Zarya, this first piece of what was to a celestial hub, orbited the Earth alone for two weeks. It did so until Dec. 6, 1998, when six American and Russian astronauts arrived via the space shuttle Endeavour to chase the 44,000-lb. module, worth $240 million in NASA funding, around the Earth, extend the shuttle’s 50-foot arm, and tug the module close. This all happened some 250 miles above the planet.
That month, the team attached Zarya to the 26,225-lb American module, “Unity,” built with $300 million from NASA. Zarya would be the station’s power source, Unity its first add-on. The team boarded the fledgling station, for the first time, at 2:54 P.M. EST on Dec. 11, 1998.

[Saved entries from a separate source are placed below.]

(* ===== verification/QSpaceOk.v ===== *)
(** * The queue space keeps its promise

    Sequences of critical sections, in whatever order the threads of the server come to
    them, and what they mean for those who put and take messages. *)

From stdpp Require Import gmap.
From S2P Require Import Prelude Base64 RbTree RbTreeOk QSpace QForest QCore QOps QSpec QExec.

Local Open Scope Z_scope.

(** ** Sequences *)

Fixpoint exec_all (os : list op) : Q (list answer) :=
  match os with
  | [] => mret (M:=Q) []
  | o :: os => r ← exec o; rs ← exec_all os; mret (M:=Q) (r :: rs)
  end.

Fixpoint spec_all (os : list op) (a : aspace) : option (list answer * aspace) :=
  match os with
  | [] => Some ([], a)
  | o :: os => r ← spec o a; rs ← spec_all os r.2; Some (r.1 :: rs.1, rs.2)
  end.

Lemma every_op_refines o : refines o.
Proof.
  destruct o; [apply exec_add|apply exec_add_done|apply exec_add_undo|apply exec_take|apply exec_take_id|apply exec_take_undo|
    apply exec_unlock|apply exec_unlock_id|apply exec_lock|apply exec_upd_stats|apply exec_stats].
Qed.

Lemma exec_all_refines os s rs a' :
  wf s -> spec_all os (abs s) = Some (rs, a') -> qruns (exec_all os) s (fun rs' s' => rs' = rs /\ wf s' /\ abs s' = a').
Proof.
  revert s rs a'. induction os as [|o os IH]; intros s rs a' H E; cbn [spec_all exec_all] in *.
  { simplify_eq. by apply qruns_ret. }
  apply bind_Some_inv in E as ([r a1] & E1 & E). apply bind_Some_inv in E as ([rs1 a2] & E2 & E). cbn in *. simplify_eq.
  qstep (every_op_refines o); [done|done|]. intros r' s1 (-> & H1 & <-). qstep IH; [done|done|]. intros rs' s2 (-> & H2 & <-).
  by apply qruns_ret.
Qed.

Lemma spec_all_app os1 os2 a rs1 a1 rs2 a2 :
  spec_all os1 a = Some (rs1, a1) -> spec_all os2 a1 = Some (rs2, a2) -> spec_all (os1 ++ os2) a = Some (rs1 ++ rs2, a2).
Proof.
  revert a rs1. induction os1 as [|o os1 IH]; intros a rs1 E1 E2; cbn [spec_all app] in *; [by simplify_eq|].
  apply bind_Some_inv in E1 as ([r b] & Eo & E1). apply bind_Some_inv in E1 as ([rs b1] & Es & E1). cbn in *. simplify_eq.
  rewrite Eo. cbn. by rewrite (IH _ _ Es E2).
Qed.

(** A server that has read its configuration. *)
Definition start (conf : gmap (list Z) tmq_qconfig_t) : qspace := mk_qspace ∅ {[RBTNIL := sentinel]} ∅ ∅ conf.

Lemma start_wf conf : wf (start conf).
Proof.
  split; [|done]. exists (fun _ => []). split; [|by intros qn c []]. constructor; try done.
  - split_and!; [|done|by intros t t' a ?%elem_of_nil]. exists NULL. apply lookup_singleton_eq.
  - intros t a. split; [by intros ?%elem_of_nil|]. by intros (p & m & E & _).
  - constructor.
  - intros k p. split; [done|]. by intros (m & E & _).
Qed.

(** C25: the queue space refines its specification: starting with nothing but a
    configuration, every sequence of critical sections that the specification allows, by
    whatever threads and with whatever clocks and failures of memory, runs to its end
    without aborting or touching memory that is not there, with exactly the answers of the
    specification, and leaves a memory that stands for the specified messages and
    statistics and in which all structures agree. *)
Theorem queues_refine conf os rs a :
  spec_all os (abs (start conf)) = Some (rs, a) ->
  exists s, exec_all os (start conf) = Some (rs, s) /\ abs s = a /\ wf s.
Proof.
  intros E. destruct (exec_all_refines os _ _ _ (start_wf conf) E) as (r & s & Er & -> & H & Ea). by exists s.
Qed.

(** ** Order *)

(** The messages a consumer may expect: those of the queue, with the correlator if there
    is one, that nobody has locked and whose time has come. *)
Definition deliverable (e : qenv) (qn : list Z) (c : option (list Z)) (a : aspace) (p : Z) (m : tmq_msg_t) : Prop :=
  exists pl, a_msgs a !! p = Some (m, pl) /\ hdr_qname m = qn /\ has_corrid c m /\
    (pl = Ready \/ pl = Waiting /\ deq_time m <= now e).

Lemma deliverable_ready e qn c a p m : deliverable e qn c a p m <-> (p, m) ∈ ready qn c (a_promote e qn a).
Proof.
  rewrite elem_of_ready. unfold deliverable. cbn. rewrite lookup_fmap. split.
  - intros (pl & E & Hq & Hc & Hpl). rewrite E. cbn. split; [|done]. f_equal. unfold promote. cbn.
    destruct Hpl as [->|[-> Ht]]; [|by rewrite bool_decide_eq_true_2]. by case_bool_decide.
  - intros (E & Hq & Hc). apply fmap_Some in E as ([m' pl] & E & Ex). unfold promote in Ex. cbn in Ex.
    case_bool_decide as Hw; simplify_eq.
    + exists pl. destruct Hw as (_ & -> & Ht). split_and!; [done|done|done|by right].
    + exists Ready. split_and!; [done|done|done|by left].
Qed.

(** A consumer asks for a correlator, and no message with it is ready. *)
Definition unheard (qn : list Z) (c : option (list Z)) (a : aspace) : Prop := c <> None /\ ready qn c a = [].

Lemma dequeue_run e e' qn c flags is_auto disk s :
  wf s -> a_conf_of qn (abs s) <> None -> is_Some (a_stats (abs s) !! qn) ->
  promotable e qn (abs s) = true -> gettid e <> 0 -> has flags TPQPEEK || is_auto || disk = true ->
  exists qc, a_conf_of qn (abs s) = Some qc /\
  qruns (tmq_msg_dequeue e e' qn flags is_auto c disk) s (fun r s' => wf s' /\
    (unheard qn c (abs s) /\ r = inr QMENOMSG \/
    ~ unheard qn c (abs s) /\ match best (TMQ_MODE_LIFO =? mode qc) (ready qn c (a_promote e qn (abs s))) with
    | None => r = inr QMENOMSG
    | Some (p, m) => r = inl (set_lock (gettid e) m) /\ abs s' = a_put p (set_lock (gettid e) m) Locked (a_promote e qn (abs s))
    end)).
Proof.
  intros H Hcf [st Hst] Hp Ht Hdisk. destruct (a_conf_of qn (abs s)) as [qc|] eqn:Eqc; [|done]. exists qc. split; [done|].
  set (r := if bool_decide (unheard qn c (abs s)) then (inr QMENOMSG, abs s) else
            match best (TMQ_MODE_LIFO =? mode qc) (ready qn c (a_promote e qn (abs s))) with
            | None => (inr QMENOMSG, a_promote e qn (abs s))
            | Some (p, m) => (inl p, a_put p (set_lock (gettid e) m) Locked (a_promote e qn (abs s))) end).
  assert (Hsp : spec_take e qn c (abs s) = Some r).
  { unfold spec_take. rewrite Eqc, Hst. subst r. unfold unheard. case_bool_decide; [done|].
    rewrite Hp, (proj2 (Z.eqb_neq _ _) Ht). cbn. by destruct (best _ _) as [[p m]|]. }
  destruct (exec_take e qn c s (RTake r.1) r.2 H) as (x & s1 & E1 & -> & H1 & Ea1); [cbn [spec]; by rewrite Hsp|].
  cbn [exec] in E1. unfold mbind, Q_bind in E1. destruct (dequeue_begin e qn c s) as [[r1 s1']|] eqn:Ed; [|done].
  injection E1 as -> ->. apply qruns_bind. eexists _, _. split; [exact Ed|]. subst r.
  case_bool_decide as Hu; [cbn [fst]; apply qruns_ret; split; [done|by left]|].
  destruct (best _ _) as [[p m]|] eqn:Eb; cbn [fst snd] in *; [|apply qruns_ret; split; [done|by right]].
  destruct (abs_entry s1 p (set_lock (gettid e) m, Locked)) as (mm & Em & [= Ex _]); [rewrite Ea1; apply lookup_insert_eq|].
  apply qruns_bind. eapply qruns_get_msg; [exact Em|].
  assert (negb (has flags TPQPEEK) && negb is_auto && negb disk = false) as -> by (by destruct (has flags TPQPEEK), is_auto, disk).
  apply qruns_ret. rewrite <-Ex. split; [done|]. by right.
Qed.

''We just can't wait to see the outcome of what we started,” Marine Col. Robert D. Cabana, Endeavour's commander, said at the time. ''I just see us in the embryonic stage of this. It's just a small beginning, and it's only going to grow.''
It would take 163 more flights to bring the space station to its current heft: 924,739 lbs. It now has 14 modules, and it will get more poundage soon, when Russia’s Nauka Multipurpose Laboratory Module docks on the Earth-facing port of the station’s Zvezda module (a 42,600-lb. Russian contribution, added in 2000).

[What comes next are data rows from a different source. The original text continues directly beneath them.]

Lemma write_times_spec l k : forall s,
  exists ws, extends s (write_times k s l).1 ws /\
    if (write_times k s l).2 then ws = (if f_open (s_tl s) then replicate k (EvWrite l true) else [])
    else f_open (s_tl s) = true /\ exists j, (j < k)%nat /\ ws = replicate j (EvWrite l true) ++ [EvWrite l false].
Proof.
  induction k as [|k IH]; intros s; cbn [write_times].
  { exists []. split; [apply extends_refl|]. by destruct (f_open _). }
  unfold and_then. destruct (write_line_extends s l) as [H1 H2].
  destruct (tms_log_write_line s l) as [s1 ok]. cbn [fst snd] in *. destruct ok.
  - destruct (IH s1) as (ws & H3 & H4). pose proof H1 as [Htl _]. rewrite Htl in H4.
    eexists. split; [exact (extends_trans _ _ _ _ _ H1 H3)|].
    destruct (write_times k s1 l).2; [by destruct (f_open _); subst ws|].
    destruct H4 as (Hf & j & Hj & ->). rewrite Hf. split; [done|]. exists (S j). split; [lia|done].
  - destruct (f_open (s_tl s)); [|by specialize (H2 eq_refl)].
    eexists. split; [exact H1|]. split; [done|]. exists 0%nat. split; [lia|done].
Qed.

Lemma io_after s s' evs f : extends s s' evs -> extends s (io s' f).1 evs.
Proof. intros [H1 H2]. split; [exact H1|exact H2]. Qed.

Lemma sync_log_extends s : extends s (sync_log s).1 [EvSync (sync_log s).2].
Proof.
  unfold sync_log, and_then, io. cbn [fst snd].
  destruct (ndrx_fsync_fsync _ _ _) as [e []]; cbn [fst snd]; [destruct (ndrx_fsync_dsync _ _)|]; by split.
Qed.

The ISS has traveled over 2,286,148,882 miles, or the equivalent of traveling from Earth to Mars, and back, about 33 times. It has had over 204 unique visitors from 15 nations. It has 13,696 cubic feet of habitable space, including a gym and two bathrooms. NASA has compared it to a six-bedroom house.
It has also hosted some 1,500 scientific research projects from scientists from 69 countries, each of them designed to better understand Earth, the cosmos in which our planet has a bit part, and, of course, ourselves.
“The ISS is the engineering test bed that enables us to prove the systems we need and deal with the crew health issues that must be solved for us to actually go beyond Earth for extended periods of time, when we eventually go to Mars and beyond,” said Bob Cabana, Kennedy Space Center Director, in a NASA statement.
“It has provided us the framework for how we will move forward as we explore beyond our home planet, not as explorers from any one country, but as explorers from planet Earth,” he said.
The ISS is at the moment home to the six crew members of Expedition 38: NASA astronauts Rick Mastracchio and Michael Hopkins; Japanese astronaut Koichi Wakata; and Russian astronauts Oleg Kotov, Mikhail Tyurin, and Sergey Ryazanskiy.